Monday, February 22, 2016
By: Anil Rajendra, MD, Cardiac Electrophysiologist with Alabama Cardiovascular Group
Atrial fibrillation (afib) is the most common arrhythmia and affects over 2.5 million Americans. It is an irregular, unorganized heart rhythm originating in the top chambers of the heart (atria). When people are in afib, there are electrical signals originating from numerous locations in the atria, causing the atria to fibrillate or “quiver” rather than contracting normally. Many, but not all, the electrical signals in the atria are passed to the lower chambers of the heart (ventricles), often causing the heart rate to be rapid and irregular.
While afib is not a fatal arrhythmia, it does carry an increased risk of other issues, of which the most concerning may be strokes. Patients with afib have a 5 times increased risk of stroke. To minimize this risk, patients are placed on anticoagulation (blood thinners) to prevent blood clots from forming in the heart.
In addition, as mentioned previously, patients tend to have fast heart rates while they are in afib. If the heart continues to beat fast for an extended period of time, then the heart muscle may weaken and lead to heart failure. Patients with heart failure often complain of swelling in their legs or abdomen and difficulty breathing, particularly with activity or when lying flat.
The exact cause of afib is unknown. We don’t know yet why one patient develops afib and another does not. However, there are many risk factors for the development of afib, including high blood pressure, sleep apnea, diabetes, heart failure, among many others. If you have these medical problems, it is important to see your doctor regularly to ensure they are being adequately treated.

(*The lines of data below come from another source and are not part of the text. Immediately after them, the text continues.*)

(** * onlyfunding SDK (python/fundity_sdk.py): a shallow embedding

    The client fetches one JSON document, reads single rates out of it and
    compares every pair of exchanges quoting a symbol.  The development
    follows the file top to bottom:

    - [Float64]  Python's [float] (IEEE 754 binary64) on the Standard
                 Library's executable specification [spec_float];
    - [Py]       exceptions and the error monad that threads them;
    - [Dict]     insertion-ordered dictionaries;
    - [Json], [Http]  what [requests] hands to [get_funding_rates];
    - [Sdk]      [get_funding_rates], [get_rate],
                 [find_arbitrage_opportunities];
    - the properties. *)

From Stdlib Require Import ZArith List String Ascii Bool Lia.
From Stdlib Require Import Sorted Permutation.
From Stdlib Require Import SpecFloat.
Import ListNotations.

Local Open Scope Z_scope.

(* ------------------------------------------------------------------ *)
(** ** Python floats *)

Module Float64.

(** A Python [float] is an IEEE 754 double: 53 bits of precision,
    infinities at exponent 1024. *)
Definition float := spec_float.
Definition prec : Z := 53.
Definition emax : Z := 1024.

(** The integer [z] rounded to the nearest double, ties to even.  An
    integer beyond the largest double rounds to an infinity. *)
Definition of_Z (z : Z) : float := binary_normalize prec emax z 0 false.

Definition div (x y : float) : float := SFdiv prec emax x y.
Definition ltb (x y : float) : bool := SFltb x y.
Definition leb (x y : float) : bool := SFleb x y.
Definition eqb (x y : float) : bool := SFeqb x y.
(** [x >= y] *)
Definition geb (x y : float) : bool := SFleb y x.

Definition is_infinity (x : float) : bool :=
  match x with S754_infinity _ => true | _ => false end.
Definition is_nan (x : float) : bool :=
  match x with S754_nan => true | _ => false end.

(** The literal [10000.0]. *)
Definition ten_thousand : float := Eval vm_compute in of_Z 10000.

(** The literal [0.0]. *)
Definition zero : float := S754_zero false.

End Float64.

Abbreviation float := Float64.float.

(* ------------------------------------------------------------------ *)
(** ** Exceptions and the error monad *)

Module Py.

(** The exceptions at play.  The first three stand for what [requests]
    raises: any failure of [session.get] itself, the [HTTPError] of
    [raise_for_status], and the [JSONDecodeError] of [Response.json].
    Each carries [str(e)]. *)
Inductive exn : Type :=
| ConnectionError (msg : string)
| HTTPError (msg : string)
| JSONDecodeError (msg : string)
| AttributeError (msg : string)
| OverflowError
| KeyError (key : string)
| onlyfundingError (msg : string).

(** [isinstance(e, requests.exceptions.RequestException)].  setup.py
    requires requests >= 2.28.0, whose [JSONDecodeError] derives from
    both [RequestException] and [ValueError]. *)
Definition is_RequestException (e : exn) : bool :=
  match e with
  | ConnectionError _ | HTTPError _ | JSONDecodeError _ => true
  | _ => false
  end.

(** [isinstance(e, (KeyError, ValueError))] *)
Definition is_KeyError_or_ValueError (e : exn) : bool :=
  match e with
  | JSONDecodeError _ | KeyError _ => true
  | _ => false
  end.

(** [str(e)] *)
Definition str (e : exn) : string :=
  match e with
  | ConnectionError m | HTTPError m | JSONDecodeError m
  | AttributeError m | onlyfundingError m => m
  | OverflowError => "int too large to convert to float"
  | KeyError k => "'" ++ k ++ "'"
  end.

Inductive outcome (A : Type) : Type :=
| Returns (a : A)
| Raises (e : exn).
Arguments Returns {A} a.
Arguments Raises {A} e.

Definition bind {A B} (m : outcome A) (k : A -> outcome B) : outcome B :=
  match m with
  | Returns a => k a
  | Raises e => Raises e
  end.

(** [int(z)] converted for a float operation: CPython rounds to 53 bits
    and raises [OverflowError] ("int too large to convert to float")
    when the rounded value is beyond the largest double. *)
Definition int_to_float (z : Z) : outcome float :=
  let f := Float64.of_Z z in
  if Float64.is_infinity f then Raises OverflowError else Returns f.

(** [z / 10000.0] for an [int] z. *)
Definition div_10000 (z : Z) : outcome float :=
  bind (int_to_float z)
       (fun f => Returns (Float64.div f Float64.ten_thousand)).

End Py.

Import Py.

Declare Scope py_scope.
Delimit Scope py_scope with py.
Notation "x <- m ;; k" := (Py.bind m (fun x => k))
  (at level 61, m at next level, right associativity) : py_scope.
Local Open Scope py_scope.

(* ------------------------------------------------------------------ *)
(** ** Dictionaries

    A Python [dict] keeps its keys in insertion order and
    [find_arbitrage_opportunities] enumerates in that order, so a
    dictionary is the list of its items.  A list is a dictionary when no
    key repeats ([wf]). *)

Module Dict.

Definition dict (V : Type) : Type := list (string * V).

Definition empty {V} : dict V := [].

(** [d.get(k)], [None] when the key is absent *)
Fixpoint get {V} (d : dict V) (k : string) : option V :=
  match d with
  | [] => None
  | (k', v) :: d' => if String.eqb k k' then Some v else get d' k
  end.

(** [k in d] *)
Definition mem {V} (k : string) (d : dict V) : bool :=
  match get d k with Some _ => true | None => false end.

(** [d[k] = v]: an existing key keeps its position, a new key goes last *)
Fixpoint set {V} (d : dict V) (k : string) (v : V) : dict V :=
  match d with
  | [] => [(k, v)]
  | (k', v') :: d' =>
      if String.eqb k k' then (k', v) :: d' else (k', v') :: set d' k v
  end.

(** [list(d.keys())] *)
Definition keys {V} (d : dict V) : list string := map fst d.

(** [d.items()] *)
Definition items {V} (d : dict V) : list (string * V) := d.

(** [d[k]] *)
Definition getitem {V} (d : dict V) (k : string) : outcome V :=
  match get d k with
  | Some v => Returns v
  | None => Raises (KeyError k)
  end.

Fixpoint inb (k : string) (l : list string) : bool :=
  match l with
  | [] => false
  | k' :: l' => String.eqb k k' || inb k l'
  end.

Fixpoint nodupb (l : list string) : bool :=
  match l with
  | [] => true
  | k :: l' => negb (inb k l') && nodupb l'
  end.

(** no key occurs twice *)
Definition wf {V} (d : dict V) : bool := nodupb (keys d).

End Dict.

Abbreviation dict := Dict.dict.

(* ------------------------------------------------------------------ *)
(** ** JSON values, as [response.json()] returns them *)

Module Json.

Local Unset Elimination Schemes.
Inductive value : Type :=
| Null
| Bool (b : bool)
| Int (z : Z)
| Float (f : float)
| Str (s : string)
| Array (l : list value)
| Object (fields : dict value).
Local Set Elimination Schemes.

(** [type(v).__name__] *)
Definition type_name (v : value) : string :=
  match v with
  | Null => "NoneType"
  | Bool _ => "bool"
  | Int _ => "int"
  | Float _ => "float"
  | Str _ => "str"
  | Array _ => "list"
  | Object _ => "dict"
  end.
(** * The background service scheduler of OpenWebRX (owrx/service/schedule.py)

    A shallow embedding of [owrx/service/schedule.py]: schedule entries, the
    three schedule strategies (static, daylight, rotation), the configuration
    parser [Schedule.parse] and the control loop [ServiceScheduler].

    Conventions of the embedding.
    - A naive UTC [datetime] is an integer number of microseconds since the
      epoch; a [time] of day is the number of microseconds since midnight.
      The range limits of Python's [datetime] and [timedelta] (years 1..9999)
      are not modelled: instants are unbounded.
    - [datetime.utcnow()] is the argument [now] of the operation that reads
      it: one invocation of a method reads one clock value.
    - A call of a method runs to its end before the next call begins.
    - A Python exception is a value of [exn]; a call that can raise returns
      a [result]; a method that mutates [self] returns the new object next
      to its result, so mutations made before a raise are kept.
    - Configuration values (decoded JSON) are the type [value]; a dict is an
      association list in insertion order.  Strings are byte strings, read
      as Latin-1 text; floats occur only in the solar computation.

    The part "A finer model" lifts the conventions on the range of
    instants, on the clock and on the order of calls where a property
    depends on them. *)

From Stdlib Require Import ZArith Bool List String Ascii Lia PrimFloat.
From stdpp Require Import base list.
Import ListNotations.

Set Warnings "-register-all,-inexact-float".

Local Open Scope string_scope.
Local Open Scope Z_scope.

(** ** Python values, exceptions and results *)

Inductive exn : Type :=
| KeyError
| ValueError
| TypeError
| AttributeError
| IndexError
| RuntimeError
| OverflowError
| Diverged.   (* not an exception: a loop of the model used up its fuel *)

Inductive result (A : Type) : Type :=
| Ok (a : A)
| Raise (e : exn).
Arguments Ok {A} a.
Arguments Raise {A} e.

Definition rbind {A B} (r : result A) (k : A -> result B) : result B :=
  match r with
  | Ok a => k a
  | Raise e => Raise e
  end.

Declare Scope py_scope.
Delimit Scope py_scope with py.
Notation "'let?' x ':=' r 'in' k" := (rbind r (fun x => k))
  (at level 10, x pattern, r at level 100, k at level 200) : py_scope.
Local Open Scope py_scope.

Inductive value : Type :=
| VNone
| VBool (b : bool)
| VInt (n : Z)
| VStr (s : string)
| VList (l : list value)
| VDict (d : list (string * value)).

Definition dict : Type := list (string * value).

Fixpoint dict_get (k : string) (d : dict) : option value :=
  match d with
  | [] => None
  | (k', v) :: d' => if String.eqb k k' then Some v else dict_get k d'
  end.

Definition dict_has (k : string) (d : dict) : bool :=
  match dict_get k d with Some _ => true | None => false end.

(** [v == "s"] for a string literal: only a [str] can be equal to it. *)
Definition py_eq_str (v : value) (s : string) : bool :=
  match v with
  | VStr s' => String.eqb s' s
  | _ => false
  end.

(** [needle in haystack] on strings: substring test. *)
Fixpoint is_substring (needle hay : string) : bool :=
  if String.prefix needle hay then true
  else match hay with
       | EmptyString => false
       | String _ hay' => is_substring needle hay'
       end.

(** [k in v] for a string [k]: key test on a dict, substring test on a str,
    membership on a list; the other values are not containers. *)
Definition py_contains_str (k : string) (v : value) : result bool :=
  match v with
  | VDict d => Ok (dict_has k d)
  | VStr s => Ok (is_substring k s)
  | VList l => Ok (existsb (fun x => py_eq_str x k) l)
  | VNone | VBool _ | VInt _ => Raise TypeError
  end.

(** [v[k]] for a string [k]: only a dict can be indexed by a string. *)
Definition py_getitem_str (v : value) (k : string) : result value :=
  match v with
  | VDict d => match dict_get k d with
               | Some x => Ok x
               | None => Raise KeyError
               end
  | _ => Raise TypeError
  end.

(** Truth value of an object, as [if v] and [not v] test it. *)
Definition py_truth (v : value) : bool :=
  match v with
  | VNone => false
  | VBool b => b
  | VInt n => negb (n =? 0)
  | VStr s => negb (String.length s =? 0)%nat
  | VList l => match l with [] => false | _ => true end
  | VDict d => match d with [] => false | _ => true end
  end.

Definition py_len (v : value) : result Z :=
  match v with
  | VStr s => Ok (Z.of_nat (String.length s))
  | VList l => Ok (Z.of_nat (List.length l))
  | VDict d => Ok (Z.of_nat (List.length d))
  | VNone | VBool _ | VInt _ => Raise TypeError
  end.

(** Position of index [i] in a sequence of length [n]: negative indices
    count from the end. *)
Definition seq_position (n i : Z) : option nat :=
  if (0 <=? i) && (i <? n) then Some (Z.to_nat i)
  else if (- n <=? i) && (i <? 0) then Some (Z.to_nat (n + i))
  else None.

(** [v[i]] for an integer [i]. The keys of a [dict] here are strings, so an
    integer key is never found. *)
Definition py_getitem_int (v : value) (i : Z) : result value :=
  match v with
  | VList l =>
      match seq_position (Z.of_nat (List.length l)) i with
      | Some p => match nth_error l p with Some x => Ok x | None => Raise IndexError end
      | None => Raise IndexError
      end
  | VStr s =>
      match seq_position (Z.of_nat (String.length s)) i with
      | Some p => match String.get p s with
                  | Some c => Ok (VStr (String c EmptyString))
                  | None => Raise IndexError
                  end
      | None => Raise IndexError
      end
  | VDict _ => Raise KeyError
  | VNone | VBool _ | VInt _ => Raise TypeError
  end.

Fixpoint string_repeat (n : nat) (s : string) : string :=
  match n with
  | O => EmptyString
  | S n' => (s ++ string_repeat n' s)%string
  end.

Fixpoint list_repeat {A} (n : nat) (l : list A) : list A :=
  match n with
  | O => []
  | S n' => (l ++ list_repeat n' l)%list
  end.

(** [v * k] for an integer literal [k]: product of numbers ([bool] is an
    [int]), repetition of a sequence. *)
Definition py_mul_int (v : value) (k : Z) : result value :=
  match v with
  | VInt n => Ok (VInt (n * k))
  | VBool b => Ok (VInt ((if b then 1 else 0) * k))
  | VStr s => Ok (VStr (string_repeat (Z.to_nat k) s))
  | VList l => Ok (VList (list_repeat (Z.to_nat k) l))
  | VNone | VDict _ => Raise TypeError
  end.

(** ** Instants and times of day *)

Definition datetime : Type := Z.
Definition timeofday : Type := Z.

Definition us_per_second : Z := 1000000.
Definition us_per_day : Z := 86400 * us_per_second.

(** [timedelta(hours=h, minutes=m, seconds=s)] *)
Definition timedelta (h m s : Z) : Z := ((h * 60 + m) * 60 + s) * us_per_second.

(** [dt.time()] and midnight of [dt.date()] *)
Definition time_of (dt : datetime) : timeofday := dt mod us_per_day.
Definition date_of (dt : datetime) : datetime := (dt / us_per_day) * us_per_day.

(** [dt.combine(date=dt.date(), time=t)] *)
Definition combine (date : datetime) (t : timeofday) : datetime := date + t.

(** [time(hour, minute)] *)
Definition mk_time (hour minute : Z) : timeofday := timedelta hour minute 0.

(** [timedelta(seconds=v)]: the argument has to be a number. *)
Definition timedelta_seconds (v : value) : result Z :=
  match v with
  | VInt n => Ok (n * us_per_second)
  | VBool b => Ok ((if b then 1 else 0) * us_per_second)
  | _ => Raise TypeError
  end.

(** ** Schedule entries *)

(** The three concrete subclasses of [ScheduleEntry]; each carries the
    fields [startTime], [endTime] and [profile] of the base class. *)
Inductive ScheduleEntry : Type :=
| TimeScheduleEntry (startTime endTime : timeofday) (profile : value)
| DatetimeScheduleEntry (startTime endTime : datetime) (profile : value)
| RotationScheduleEntry (startTime endTime : datetime) (profile : value).

Definition getProfile (e : ScheduleEntry) : value :=
  match e with
  | TimeScheduleEntry _ _ p | DatetimeScheduleEntry _ _ p | RotationScheduleEntry _ _ p => p
  end.

Definition startTime (e : ScheduleEntry) : Z :=
  match e with
  | TimeScheduleEntry s _ _ | DatetimeScheduleEntry s _ _ | RotationScheduleEntry s _ _ => s
  end.

Definition endTime (e : ScheduleEntry) : Z :=
  match e with
  | TimeScheduleEntry _ t _ | DatetimeScheduleEntry _ t _ | RotationScheduleEntry _ t _ => t
  end.

(** [RotationScheduleEntry.__init__(profile, end_time)]: the start is the
    instant of construction. *)
Definition new_RotationScheduleEntry (now : datetime) (profile : value) (end_time : datetime)
  : ScheduleEntry :=
  RotationScheduleEntry now end_time profile.

Definition isCurrent (e : ScheduleEntry) (dt : datetime) : bool :=
  match e with
  | TimeScheduleEntry s t _ =>
      let time := time_of dt in
      if s <? t then (s <=? time) && (time <? t)
      else (s <=? time) || (time <? t)
  | DatetimeScheduleEntry s t _ => (s <=? dt) && (dt <? t)
  | RotationScheduleEntry s t _ => (s <=? dt) && (dt <? t)
  end.

(** [while x < now: x += timedelta(days=1)], with a bound on the number of
    iterations. *)
Fixpoint advance_days (fuel : nat) (x now : datetime) : option datetime :=
  if x <? now then
    match fuel with
    | O => None
    | S fuel' => advance_days fuel' (x + us_per_day) now
    end
  else Some x.

(** [x] starts on the day of [now], at a time of day: the loop above runs at
    most once (lemma [advance_days_today]); two rounds of fuel are enough and
    the default is never reached. *)
Definition next_occurrence (now : datetime) (t : timeofday) : datetime :=
  let x := combine (date_of now) t in
  match advance_days 2 x now with
  | Some r => r
  | None => x
  end.

Definition getScheduledEnd (e : ScheduleEntry) (now : datetime) : datetime :=
  match e with
  | TimeScheduleEntry _ t _ => next_occurrence now t
  | DatetimeScheduleEntry _ t _ => t
  | RotationScheduleEntry _ t _ => t
  end.

Definition getNextActivation (e : ScheduleEntry) (now : datetime) : datetime :=
  match e with
  | TimeScheduleEntry s _ _ => next_occurrence now s
  | DatetimeScheduleEntry s _ _ => s
  | RotationScheduleEntry _ t _ => t
  end.

(** ** [datetime.strptime(s, "%H%M")]

    The format compiles to the regular expression
    [(?P<H>2[0-3]|[0-1]\d|\d)(?P<M>[0-5]\d|\d)], matched at the start of the
    string; alternatives are tried from left to right, and text left over
    after the match is an error ("unconverted data remains"). *)

Definition digit_of (c : ascii) : option Z :=
  let n := Z.of_nat (nat_of_ascii c) in
  if (48 <=? n) && (n <=? 57) then Some (n - 48) else None.

(** The ways a field can match a prefix of [s], in the order the regular
    expression tries them: the number read and the rest of the string. *)
Definition match_H (s : string) : list (Z * string) :=
  (match s with
   | String c0 (String c1 r) =>
       match digit_of c0, digit_of c1 with
       | Some d0, Some d1 =>
           (if (d0 =? 2) && (d1 <=? 3) then [(20 + d1, r)] else []) ++
           (if d0 <=? 1 then [(10 * d0 + d1, r)] else [])
       | _, _ => []
       end
   | _ => []
   end) ++
  (match s with
   | String c0 r => match digit_of c0 with Some d0 => [(d0, r)] | None => [] end
   | EmptyString => []
   end).

Definition match_M (s : string) : list (Z * string) :=
  (match s with
   | String c0 (String c1 r) =>
       match digit_of c0, digit_of c1 with
       | Some d0, Some d1 => if d0 <=? 5 then [(10 * d0 + d1, r)] else []
       | _, _ => []
       end
   | _ => []
   end) ++
  (match s with
   | String c0 r => match digit_of c0 with Some d0 => [(d0, r)] | None => [] end
   | EmptyString => []
   end).

(** First match of the whole expression, by backtracking. *)
Definition match_HM (s : string) : option (Z * Z * string) :=
  hd_error
    (flat_map (fun hr : Z * string =>
                 map (fun mr : Z * string => (fst hr, fst mr, snd mr)) (match_M (snd hr)))
              (match_H s)).

(** [datetime.strptime(s, "%H%M").replace(tzinfo=timezone.utc).time()] *)
Definition strptime_HM (s : string) : result timeofday :=
  match match_HM s with
  | Some (h, m, EmptyString) => Ok (mk_time h m)
  | Some (_, _, String _ _) => Raise ValueError
  | None => Raise ValueError
  end.

(** ** Schedules *)

(** *** StaticSchedule *)

(** The loop of [StaticSchedule.__init__] over [scheduleDict.items()]. *)
Fixpoint static_entries (items : dict) : result (list ScheduleEntry) :=
  match items with
  | [] => Ok []
  | (time, profile) :: rest =>
      if negb (String.length time =? 9)%nat then
        (* logger.warning("invalid schedule spec: %s", time); continue *)
        static_entries rest
      else
        let? startTime := strptime_HM (String.substring 0 4 time) in
        let? endTime := strptime_HM (String.substring 5 4 time) in
        let? entries := static_entries rest in
        Ok (TimeScheduleEntry startTime endTime profile :: entries)
  end.

(** [StaticSchedule(scheduleDict)]: the field [entries] of the new object.
    Only a dict has [items()]. *)
Definition StaticSchedule_init (scheduleDict : value) : result (list ScheduleEntry) :=
  match scheduleDict with
  | VDict d => static_entries d
  | _ => Raise AttributeError
  end.

(** *** RotationSchedule *)

Record RotationSchedule : Type := mkRotation {
  profiles : value;
  interval : value;
  current_index : Z;
  current_end_time : option datetime
}.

Types of atrial fibrillation
Afib is categorized based on the duration of the arrhythmia, i.e. how long patients remain in afib:
Paroxysmal afib -- intermittent episodes of afib. Episodes start and stop spontaneously and can last from seconds to days. Aside from these episodes of afib, the patient is in a normal rhythm.
Persistent afib – long episodes of afib that last over a week. These episodes of afib usually do not stop on their own. Patients will need medications to terminate the episode and restore normal rhythm, or they will need to have a cardioversion, which is an electrical shock to the heart to restore a normal rhythm.
Long-standing persistent afib – extremely long duration of afib that has lasted for over 1 year at least. These patients will almost always require advance therapies to restore a normal rhythm. However, despite these advanced therapies, patients are at high risk for recurrence of afib.
Permanent afib – afib is the permanent rhythm. The patients are always in afib and no attempts are made to restore a normal rhythm.
There is a wide spectrum of symptoms that patients experience when in afib. Some patients are asymptomatic, meaning they cannot tell at all when they are in afib. For patients who do have symptoms, these symptoms can include palpitations (feeling heart racing or irregular), shortness of breath, fatigue, weakness, dizziness, poor activity tolerance, among others.
Treatment of atrial fibrillation
For patients that do not have any symptoms related to their afib, then it is not necessary to try to prevent them from having episodes of afib. Instead, it is ok to let them remain in afib and to control the heart rate. As mentioned previously, it is important to ensure the heart rate is controlled to avoid possibly developing heart failure. For patients who are symptomatic from their afib, then it is important to try to prevent them from having afib to avoid those symptoms. Medications called anti-arrhythmic drugs can be used to try to keep patients in a normal rhythm. There are a number of different anti-arrhythmic drugs and sometimes patients will have to try several different ones before finding one that works well.
For patients that do not tolerate medications well or for whom the medications are not working well, an afib ablation is a very good option. This is a procedure where the origin of the abnormal electrical impulses that start afib are targeted with a catheter. The heart muscle is either “cauterized” (radiofrequency ablation) or frozen (cryoablation).
Prevention of Stroke
As aforementioned, patients with afib are at a much higher risk of stroke. Oral anticoagulation (blood thinners) are used to minimize that risk. There are several blood thinners available on the market, including warfarin (Coumadin), dabigatran (Pradaxa), rivoraxaban (Xarelto), apixaban (Eliquis), and edoxaban (Savaysa). Blood thinners will increase one’s risk of bleeding, so patients on blood thinners need to be monitored by their physician closely.
For some patients, the risk of bleeding is too high, and they cannot take blood thinners for a long period of time. In those patients with high risk of bleeding, there is a device called the Watchman device that is available. The Watchman device is implanted inside the heart in the area where most of the blood clots form and will permanently seal off this area of the heart. Patients with a successfully implanted Watchman device, will be able to stop their blood thinner several weeks after the implant procedure.
Atrial fibrillation is a complex arrhythmia that can cause many different symptoms. If you think that you may have an irregular heart rhythm, it is important see your doctor to investigate whether you have afib. Although afib is a complex arrhythmia, it can be very well treated.